### Directions for this task
Pull out every line below that contains the word "eMax".

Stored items
#####
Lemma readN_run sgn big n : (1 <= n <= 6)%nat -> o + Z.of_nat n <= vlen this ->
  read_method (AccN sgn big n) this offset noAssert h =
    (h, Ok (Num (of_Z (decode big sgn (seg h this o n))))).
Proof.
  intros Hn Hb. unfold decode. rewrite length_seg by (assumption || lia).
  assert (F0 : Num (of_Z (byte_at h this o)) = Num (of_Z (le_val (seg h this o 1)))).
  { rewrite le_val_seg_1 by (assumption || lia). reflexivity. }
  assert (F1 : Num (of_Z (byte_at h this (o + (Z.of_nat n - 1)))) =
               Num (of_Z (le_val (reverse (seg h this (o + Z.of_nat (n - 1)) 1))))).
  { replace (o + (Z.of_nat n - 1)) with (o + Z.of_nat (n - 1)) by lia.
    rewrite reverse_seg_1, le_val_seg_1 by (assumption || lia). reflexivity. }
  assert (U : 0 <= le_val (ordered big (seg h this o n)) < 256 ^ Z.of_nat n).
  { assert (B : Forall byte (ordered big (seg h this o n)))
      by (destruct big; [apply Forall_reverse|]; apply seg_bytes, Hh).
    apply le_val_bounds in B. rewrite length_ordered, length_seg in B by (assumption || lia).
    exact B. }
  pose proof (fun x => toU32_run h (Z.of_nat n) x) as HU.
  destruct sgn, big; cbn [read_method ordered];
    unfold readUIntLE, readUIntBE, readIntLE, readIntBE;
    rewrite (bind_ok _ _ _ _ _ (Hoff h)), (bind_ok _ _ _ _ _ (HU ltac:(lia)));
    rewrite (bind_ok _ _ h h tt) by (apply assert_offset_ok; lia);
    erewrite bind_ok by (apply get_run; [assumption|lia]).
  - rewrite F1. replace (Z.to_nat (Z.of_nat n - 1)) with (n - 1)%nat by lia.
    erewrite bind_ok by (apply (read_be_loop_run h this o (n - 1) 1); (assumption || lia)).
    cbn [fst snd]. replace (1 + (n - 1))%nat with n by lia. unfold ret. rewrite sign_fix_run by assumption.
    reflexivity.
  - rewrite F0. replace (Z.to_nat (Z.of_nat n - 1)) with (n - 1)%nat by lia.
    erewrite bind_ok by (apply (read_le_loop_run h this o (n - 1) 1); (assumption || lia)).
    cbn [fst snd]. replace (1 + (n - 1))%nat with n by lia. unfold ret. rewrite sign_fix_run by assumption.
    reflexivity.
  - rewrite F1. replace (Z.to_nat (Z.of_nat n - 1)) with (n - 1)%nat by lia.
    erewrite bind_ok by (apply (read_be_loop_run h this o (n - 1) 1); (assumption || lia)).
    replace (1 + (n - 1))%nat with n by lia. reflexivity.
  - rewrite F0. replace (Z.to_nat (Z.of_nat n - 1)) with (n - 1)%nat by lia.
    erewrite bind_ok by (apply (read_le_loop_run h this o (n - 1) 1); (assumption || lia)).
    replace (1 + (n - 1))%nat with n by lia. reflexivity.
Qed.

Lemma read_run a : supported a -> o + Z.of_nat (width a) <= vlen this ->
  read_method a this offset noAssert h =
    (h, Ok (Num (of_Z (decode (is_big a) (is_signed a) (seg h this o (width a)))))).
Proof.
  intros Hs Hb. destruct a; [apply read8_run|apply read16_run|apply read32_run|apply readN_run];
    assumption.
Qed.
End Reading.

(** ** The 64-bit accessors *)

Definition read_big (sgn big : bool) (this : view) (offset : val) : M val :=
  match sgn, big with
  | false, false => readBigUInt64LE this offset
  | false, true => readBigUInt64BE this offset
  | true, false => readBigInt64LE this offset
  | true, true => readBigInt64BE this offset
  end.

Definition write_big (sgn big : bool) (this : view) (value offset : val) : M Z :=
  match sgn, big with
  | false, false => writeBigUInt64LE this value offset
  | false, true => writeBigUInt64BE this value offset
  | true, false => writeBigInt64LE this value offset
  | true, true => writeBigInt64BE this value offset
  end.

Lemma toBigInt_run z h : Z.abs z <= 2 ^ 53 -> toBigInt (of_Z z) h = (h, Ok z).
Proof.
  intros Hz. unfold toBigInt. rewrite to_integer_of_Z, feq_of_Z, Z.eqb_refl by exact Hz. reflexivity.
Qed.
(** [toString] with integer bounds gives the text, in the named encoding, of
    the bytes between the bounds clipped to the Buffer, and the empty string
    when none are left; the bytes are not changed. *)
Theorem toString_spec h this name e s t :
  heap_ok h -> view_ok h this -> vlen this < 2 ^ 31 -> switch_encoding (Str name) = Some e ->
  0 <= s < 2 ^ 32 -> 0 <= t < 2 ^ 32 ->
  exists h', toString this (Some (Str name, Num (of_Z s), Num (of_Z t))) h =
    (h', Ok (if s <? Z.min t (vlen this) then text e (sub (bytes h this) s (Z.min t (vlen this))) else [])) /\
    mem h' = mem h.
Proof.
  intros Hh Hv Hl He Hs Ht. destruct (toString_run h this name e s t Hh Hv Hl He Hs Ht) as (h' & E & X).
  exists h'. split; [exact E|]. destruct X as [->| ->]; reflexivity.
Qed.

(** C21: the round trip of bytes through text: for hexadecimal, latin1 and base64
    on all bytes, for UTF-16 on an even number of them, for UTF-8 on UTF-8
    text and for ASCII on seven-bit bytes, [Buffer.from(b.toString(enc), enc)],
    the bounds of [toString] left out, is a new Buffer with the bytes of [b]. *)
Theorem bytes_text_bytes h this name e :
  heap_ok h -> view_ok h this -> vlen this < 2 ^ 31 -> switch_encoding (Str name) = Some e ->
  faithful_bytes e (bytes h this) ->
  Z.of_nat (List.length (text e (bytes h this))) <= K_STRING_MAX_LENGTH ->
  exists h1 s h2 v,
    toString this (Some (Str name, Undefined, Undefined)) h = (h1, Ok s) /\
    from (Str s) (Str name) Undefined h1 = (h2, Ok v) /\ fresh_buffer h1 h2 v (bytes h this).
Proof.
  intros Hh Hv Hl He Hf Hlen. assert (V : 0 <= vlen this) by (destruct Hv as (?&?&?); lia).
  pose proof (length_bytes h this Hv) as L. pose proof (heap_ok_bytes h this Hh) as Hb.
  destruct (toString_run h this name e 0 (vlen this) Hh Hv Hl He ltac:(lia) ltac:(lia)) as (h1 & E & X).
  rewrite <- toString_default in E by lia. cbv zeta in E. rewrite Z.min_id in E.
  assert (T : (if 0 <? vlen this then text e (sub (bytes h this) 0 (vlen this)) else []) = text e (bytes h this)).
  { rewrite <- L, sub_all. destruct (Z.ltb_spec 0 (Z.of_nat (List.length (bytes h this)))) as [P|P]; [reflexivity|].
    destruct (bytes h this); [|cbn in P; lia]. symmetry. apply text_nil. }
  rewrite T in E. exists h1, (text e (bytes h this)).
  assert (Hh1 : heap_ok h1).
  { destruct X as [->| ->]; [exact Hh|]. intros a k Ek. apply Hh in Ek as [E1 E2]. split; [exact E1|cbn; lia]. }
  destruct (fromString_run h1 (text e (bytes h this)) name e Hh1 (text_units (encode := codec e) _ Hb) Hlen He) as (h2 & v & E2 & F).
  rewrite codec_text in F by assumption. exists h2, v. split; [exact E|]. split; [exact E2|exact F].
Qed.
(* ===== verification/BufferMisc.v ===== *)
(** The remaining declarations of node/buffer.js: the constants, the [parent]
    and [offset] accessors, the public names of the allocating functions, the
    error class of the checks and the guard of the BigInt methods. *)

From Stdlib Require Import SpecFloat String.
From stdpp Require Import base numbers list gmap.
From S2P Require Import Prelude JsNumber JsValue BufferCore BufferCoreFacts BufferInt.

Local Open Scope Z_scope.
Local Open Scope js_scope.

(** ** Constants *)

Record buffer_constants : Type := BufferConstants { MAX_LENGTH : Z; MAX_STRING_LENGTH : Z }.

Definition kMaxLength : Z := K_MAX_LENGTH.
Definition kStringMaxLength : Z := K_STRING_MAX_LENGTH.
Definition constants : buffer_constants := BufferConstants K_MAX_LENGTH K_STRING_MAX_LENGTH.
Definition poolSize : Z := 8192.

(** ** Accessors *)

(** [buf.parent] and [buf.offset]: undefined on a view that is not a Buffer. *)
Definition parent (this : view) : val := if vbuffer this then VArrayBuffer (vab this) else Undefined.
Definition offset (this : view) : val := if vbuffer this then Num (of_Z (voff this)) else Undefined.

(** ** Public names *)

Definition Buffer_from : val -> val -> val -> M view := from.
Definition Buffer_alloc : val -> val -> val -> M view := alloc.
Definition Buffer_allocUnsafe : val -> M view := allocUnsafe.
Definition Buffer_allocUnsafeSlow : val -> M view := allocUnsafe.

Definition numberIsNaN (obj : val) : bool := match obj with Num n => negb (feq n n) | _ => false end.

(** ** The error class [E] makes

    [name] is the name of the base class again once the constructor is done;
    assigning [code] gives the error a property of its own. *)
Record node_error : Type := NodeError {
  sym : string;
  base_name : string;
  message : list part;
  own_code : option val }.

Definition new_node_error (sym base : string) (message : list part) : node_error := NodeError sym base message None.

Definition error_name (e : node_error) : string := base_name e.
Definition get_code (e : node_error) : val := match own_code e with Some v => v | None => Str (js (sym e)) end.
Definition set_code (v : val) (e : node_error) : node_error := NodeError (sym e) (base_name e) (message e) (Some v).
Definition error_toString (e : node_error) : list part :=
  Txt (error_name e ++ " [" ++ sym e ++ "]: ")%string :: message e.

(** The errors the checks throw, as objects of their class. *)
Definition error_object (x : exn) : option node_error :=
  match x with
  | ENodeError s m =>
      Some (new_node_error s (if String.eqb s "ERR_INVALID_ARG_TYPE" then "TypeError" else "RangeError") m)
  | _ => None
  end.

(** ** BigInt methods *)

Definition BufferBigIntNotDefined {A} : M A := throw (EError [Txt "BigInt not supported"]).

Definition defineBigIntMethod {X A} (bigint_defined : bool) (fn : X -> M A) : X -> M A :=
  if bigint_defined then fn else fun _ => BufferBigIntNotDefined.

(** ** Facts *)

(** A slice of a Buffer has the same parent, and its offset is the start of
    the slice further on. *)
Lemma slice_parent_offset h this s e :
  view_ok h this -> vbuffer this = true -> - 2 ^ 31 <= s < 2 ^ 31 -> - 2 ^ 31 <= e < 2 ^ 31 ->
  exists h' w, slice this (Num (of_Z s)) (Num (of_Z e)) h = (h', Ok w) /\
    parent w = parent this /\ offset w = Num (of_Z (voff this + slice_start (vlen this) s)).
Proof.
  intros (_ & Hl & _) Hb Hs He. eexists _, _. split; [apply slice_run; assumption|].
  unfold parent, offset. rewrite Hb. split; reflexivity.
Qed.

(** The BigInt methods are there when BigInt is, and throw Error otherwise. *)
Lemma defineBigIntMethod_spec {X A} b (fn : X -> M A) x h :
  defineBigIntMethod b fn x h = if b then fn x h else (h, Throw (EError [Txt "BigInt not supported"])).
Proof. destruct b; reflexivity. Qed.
#####
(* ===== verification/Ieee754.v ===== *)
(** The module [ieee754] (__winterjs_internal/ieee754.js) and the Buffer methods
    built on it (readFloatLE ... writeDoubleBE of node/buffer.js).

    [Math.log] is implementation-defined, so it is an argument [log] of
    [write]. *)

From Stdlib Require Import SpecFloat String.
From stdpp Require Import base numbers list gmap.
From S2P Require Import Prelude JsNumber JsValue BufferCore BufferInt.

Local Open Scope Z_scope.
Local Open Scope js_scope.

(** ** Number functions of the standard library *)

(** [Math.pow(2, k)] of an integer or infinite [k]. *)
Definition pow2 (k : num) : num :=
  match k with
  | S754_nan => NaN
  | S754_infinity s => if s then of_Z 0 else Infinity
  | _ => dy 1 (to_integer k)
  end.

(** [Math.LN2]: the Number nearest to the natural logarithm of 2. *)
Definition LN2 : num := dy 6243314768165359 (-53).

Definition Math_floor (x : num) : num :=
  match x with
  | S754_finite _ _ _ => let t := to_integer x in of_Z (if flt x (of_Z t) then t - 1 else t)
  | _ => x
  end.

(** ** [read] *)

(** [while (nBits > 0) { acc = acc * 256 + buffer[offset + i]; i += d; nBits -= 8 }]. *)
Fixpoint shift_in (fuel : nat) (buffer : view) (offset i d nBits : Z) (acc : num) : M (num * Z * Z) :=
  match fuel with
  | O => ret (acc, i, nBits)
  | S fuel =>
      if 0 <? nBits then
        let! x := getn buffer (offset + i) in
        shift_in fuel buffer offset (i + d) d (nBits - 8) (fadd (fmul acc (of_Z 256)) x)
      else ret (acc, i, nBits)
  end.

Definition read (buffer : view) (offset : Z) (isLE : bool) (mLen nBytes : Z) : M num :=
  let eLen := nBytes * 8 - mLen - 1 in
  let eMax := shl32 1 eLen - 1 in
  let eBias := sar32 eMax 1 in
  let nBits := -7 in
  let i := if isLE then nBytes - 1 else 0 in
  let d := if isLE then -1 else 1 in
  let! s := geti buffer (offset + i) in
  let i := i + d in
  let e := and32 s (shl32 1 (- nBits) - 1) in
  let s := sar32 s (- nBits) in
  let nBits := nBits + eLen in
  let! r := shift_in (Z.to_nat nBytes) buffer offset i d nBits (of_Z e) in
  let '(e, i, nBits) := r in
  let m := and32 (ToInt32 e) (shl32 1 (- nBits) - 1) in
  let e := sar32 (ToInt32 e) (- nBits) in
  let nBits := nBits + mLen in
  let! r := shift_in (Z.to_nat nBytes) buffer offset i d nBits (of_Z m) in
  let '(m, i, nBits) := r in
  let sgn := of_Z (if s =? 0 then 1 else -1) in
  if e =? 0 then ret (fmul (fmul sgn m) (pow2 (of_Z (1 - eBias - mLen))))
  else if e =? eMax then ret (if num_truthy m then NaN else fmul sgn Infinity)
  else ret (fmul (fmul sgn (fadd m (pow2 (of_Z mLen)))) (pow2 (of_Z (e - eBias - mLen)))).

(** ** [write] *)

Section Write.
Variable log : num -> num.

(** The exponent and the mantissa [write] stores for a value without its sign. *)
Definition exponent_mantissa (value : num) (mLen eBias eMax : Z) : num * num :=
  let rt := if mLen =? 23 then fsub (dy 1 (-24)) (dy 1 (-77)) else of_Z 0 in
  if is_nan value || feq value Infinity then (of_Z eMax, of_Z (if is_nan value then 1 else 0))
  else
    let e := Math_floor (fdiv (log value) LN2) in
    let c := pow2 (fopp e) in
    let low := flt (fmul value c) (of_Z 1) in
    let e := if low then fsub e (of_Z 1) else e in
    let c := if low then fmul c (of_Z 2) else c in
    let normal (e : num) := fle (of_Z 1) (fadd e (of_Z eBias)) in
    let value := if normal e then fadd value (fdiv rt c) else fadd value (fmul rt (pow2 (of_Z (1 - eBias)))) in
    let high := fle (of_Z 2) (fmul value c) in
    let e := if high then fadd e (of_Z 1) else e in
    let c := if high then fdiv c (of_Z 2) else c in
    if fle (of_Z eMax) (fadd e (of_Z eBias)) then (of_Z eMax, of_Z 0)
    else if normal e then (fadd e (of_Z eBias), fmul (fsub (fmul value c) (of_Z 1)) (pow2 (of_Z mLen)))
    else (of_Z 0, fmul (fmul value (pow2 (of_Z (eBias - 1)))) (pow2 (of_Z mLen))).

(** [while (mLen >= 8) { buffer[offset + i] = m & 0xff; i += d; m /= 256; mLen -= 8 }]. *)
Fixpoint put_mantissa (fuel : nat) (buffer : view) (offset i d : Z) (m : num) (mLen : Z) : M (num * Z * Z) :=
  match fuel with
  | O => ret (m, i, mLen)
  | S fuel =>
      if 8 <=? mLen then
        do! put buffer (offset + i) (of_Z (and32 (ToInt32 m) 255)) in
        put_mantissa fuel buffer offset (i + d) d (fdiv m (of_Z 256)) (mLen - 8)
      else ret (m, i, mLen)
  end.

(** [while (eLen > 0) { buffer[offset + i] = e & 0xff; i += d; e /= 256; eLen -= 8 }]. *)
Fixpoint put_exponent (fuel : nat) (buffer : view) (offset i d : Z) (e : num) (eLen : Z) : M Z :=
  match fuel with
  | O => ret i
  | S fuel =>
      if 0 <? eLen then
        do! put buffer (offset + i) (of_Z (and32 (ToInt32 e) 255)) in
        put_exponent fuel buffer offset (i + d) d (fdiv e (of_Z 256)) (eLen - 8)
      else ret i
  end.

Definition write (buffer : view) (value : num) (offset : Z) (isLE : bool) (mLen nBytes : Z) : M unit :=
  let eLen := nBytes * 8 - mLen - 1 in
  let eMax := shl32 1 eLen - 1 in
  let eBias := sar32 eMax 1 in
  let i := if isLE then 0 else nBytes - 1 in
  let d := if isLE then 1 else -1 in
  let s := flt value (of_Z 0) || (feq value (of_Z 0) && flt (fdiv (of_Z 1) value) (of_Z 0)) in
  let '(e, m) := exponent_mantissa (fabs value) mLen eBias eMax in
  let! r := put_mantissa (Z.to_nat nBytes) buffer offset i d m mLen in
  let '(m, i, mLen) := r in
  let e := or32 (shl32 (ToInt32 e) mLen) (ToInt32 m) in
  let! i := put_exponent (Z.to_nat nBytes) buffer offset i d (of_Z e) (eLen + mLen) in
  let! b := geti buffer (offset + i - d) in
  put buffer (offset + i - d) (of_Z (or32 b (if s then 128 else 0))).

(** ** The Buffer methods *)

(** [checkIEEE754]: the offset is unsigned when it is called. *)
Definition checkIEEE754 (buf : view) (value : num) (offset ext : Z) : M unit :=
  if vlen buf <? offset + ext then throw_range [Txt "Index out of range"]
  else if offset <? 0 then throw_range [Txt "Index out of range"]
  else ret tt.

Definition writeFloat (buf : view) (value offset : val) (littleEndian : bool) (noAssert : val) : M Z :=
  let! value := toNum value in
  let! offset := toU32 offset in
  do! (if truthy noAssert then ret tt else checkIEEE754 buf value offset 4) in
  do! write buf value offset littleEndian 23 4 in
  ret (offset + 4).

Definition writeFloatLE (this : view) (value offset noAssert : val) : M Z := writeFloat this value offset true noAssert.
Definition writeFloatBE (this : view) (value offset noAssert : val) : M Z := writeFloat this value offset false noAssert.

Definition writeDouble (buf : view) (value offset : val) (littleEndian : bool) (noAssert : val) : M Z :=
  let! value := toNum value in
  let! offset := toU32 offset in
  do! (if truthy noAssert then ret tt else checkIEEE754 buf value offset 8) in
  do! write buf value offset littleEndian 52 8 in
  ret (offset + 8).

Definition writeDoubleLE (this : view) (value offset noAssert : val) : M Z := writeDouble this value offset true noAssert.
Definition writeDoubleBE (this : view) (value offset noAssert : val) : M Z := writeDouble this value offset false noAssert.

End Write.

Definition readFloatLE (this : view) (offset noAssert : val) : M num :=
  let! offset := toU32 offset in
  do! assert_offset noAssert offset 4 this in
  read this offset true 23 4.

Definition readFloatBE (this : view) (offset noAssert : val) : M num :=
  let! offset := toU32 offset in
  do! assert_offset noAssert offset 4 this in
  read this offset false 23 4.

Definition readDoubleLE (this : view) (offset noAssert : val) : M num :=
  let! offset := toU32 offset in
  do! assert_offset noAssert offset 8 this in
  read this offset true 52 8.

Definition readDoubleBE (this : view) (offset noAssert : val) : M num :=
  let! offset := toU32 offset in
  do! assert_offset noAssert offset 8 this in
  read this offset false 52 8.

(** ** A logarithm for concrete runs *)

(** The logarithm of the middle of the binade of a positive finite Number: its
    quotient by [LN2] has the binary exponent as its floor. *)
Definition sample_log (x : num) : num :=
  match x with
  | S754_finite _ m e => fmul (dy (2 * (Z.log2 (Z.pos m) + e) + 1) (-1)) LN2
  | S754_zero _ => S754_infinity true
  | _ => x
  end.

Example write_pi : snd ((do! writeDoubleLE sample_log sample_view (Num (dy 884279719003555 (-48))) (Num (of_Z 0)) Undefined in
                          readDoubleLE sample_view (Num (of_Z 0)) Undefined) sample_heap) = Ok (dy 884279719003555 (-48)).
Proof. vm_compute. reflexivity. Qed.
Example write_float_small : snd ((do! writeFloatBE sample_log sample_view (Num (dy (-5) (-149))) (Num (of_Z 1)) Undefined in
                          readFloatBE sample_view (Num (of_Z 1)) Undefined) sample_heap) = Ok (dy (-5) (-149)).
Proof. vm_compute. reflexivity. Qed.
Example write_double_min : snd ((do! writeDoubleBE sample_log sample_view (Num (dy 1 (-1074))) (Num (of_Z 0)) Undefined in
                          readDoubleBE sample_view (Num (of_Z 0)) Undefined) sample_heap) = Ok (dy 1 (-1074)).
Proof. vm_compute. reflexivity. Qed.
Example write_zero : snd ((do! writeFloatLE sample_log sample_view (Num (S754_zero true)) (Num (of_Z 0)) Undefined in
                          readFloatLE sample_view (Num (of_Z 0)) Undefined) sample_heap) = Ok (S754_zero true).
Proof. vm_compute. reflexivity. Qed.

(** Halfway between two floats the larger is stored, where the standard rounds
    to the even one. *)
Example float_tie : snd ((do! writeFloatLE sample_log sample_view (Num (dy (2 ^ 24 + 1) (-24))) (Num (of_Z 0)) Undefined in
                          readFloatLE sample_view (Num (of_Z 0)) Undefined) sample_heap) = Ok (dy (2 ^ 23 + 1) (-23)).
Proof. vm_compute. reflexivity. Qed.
#####
### Answer to this exercise
  let eMax := shl32 1 eLen - 1 in
  let eBias := sar32 eMax 1 in
  else if e =? eMax then ret (if num_truthy m then NaN else fmul sgn Infinity)
Definition exponent_mantissa (value : num) (mLen eBias eMax : Z) : num * num :=
  if is_nan value || feq value Infinity then (of_Z eMax, of_Z (if is_nan value then 1 else 0))
    if fle (of_Z eMax) (fadd e (of_Z eBias)) then (of_Z eMax, of_Z 0)
  let eMax := shl32 1 eLen - 1 in
  let eBias := sar32 eMax 1 in
  let '(e, m) := exponent_mantissa (fabs value) mLen eBias eMax in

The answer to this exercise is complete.